* Exercise description *
Using the listing below, work out how many lines include the word "None". Only the number is to be given.

Records for this exercise Start Marker

(* ===== verification/AlertRound.v ===== *)
(** * What a round of the monitor does ([api/internal/monitoring/monitor.go])

    The specification of a round over which alerts are open, a function of the rules and the
    readings, and the proof that [Once] implements it when nothing fails; then concrete rounds,
    with the cases where what happens is not what the comments promise. *)

From stdpp Require Import gmap list sorting.
From S2P Require Import Prelude Store GoStr GoTime GoFloat Metrics AlertRules Monitoring.

#[local] Open Scope Z_scope.
#[local] Open Scope store_scope.

(** ** The specification *)

(** A reading with what the history answers about it. *)
Definition asked (answer : Rule -> option Z) (history : bool) (rule : Rule) (r : Reading) : Reading :=
  if negb (Available r) || (ForSeconds rule <=? 0) || negb (IsZero (Since r)) then r
  else if negb history || negb (isStoredMetric (Metric rule)) then r
  else match answer rule with Some since => with_since since r | None => r end.

(** Whether an alert is open after a decision, given whether it was before. *)
Definition decided (d : Decision) (available before : bool) : bool :=
  if Sustained d then true
  else if Breached d then before
  else if available then false
  else before.

(** Whether [rule] has an alert open for [tgt] after the round, given whether it had before. *)
Definition verdict (answer : Rule -> option Z) (history : bool) (rule : Rule) (readings : list Reading)
    (now : Z) (tgt : string) (before : bool) : bool :=
  if negb (Enabled rule) then (if (tgt =? Target rule)%string then false else before)
  else
    match List.find (fun r => interested rule r && (r_Target r =? tgt)%string) readings with
    | Some r => decided (Evaluate rule (asked answer history rule r) now) (Available r) before
    | None =>
        if negb (existsb (interested rule) readings) && negb (Target rule =? "")%string &&
           (tgt =? Target rule)%string
        then false else before
    end.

Records for this exercise End Marker

* Solution for this exercise *
2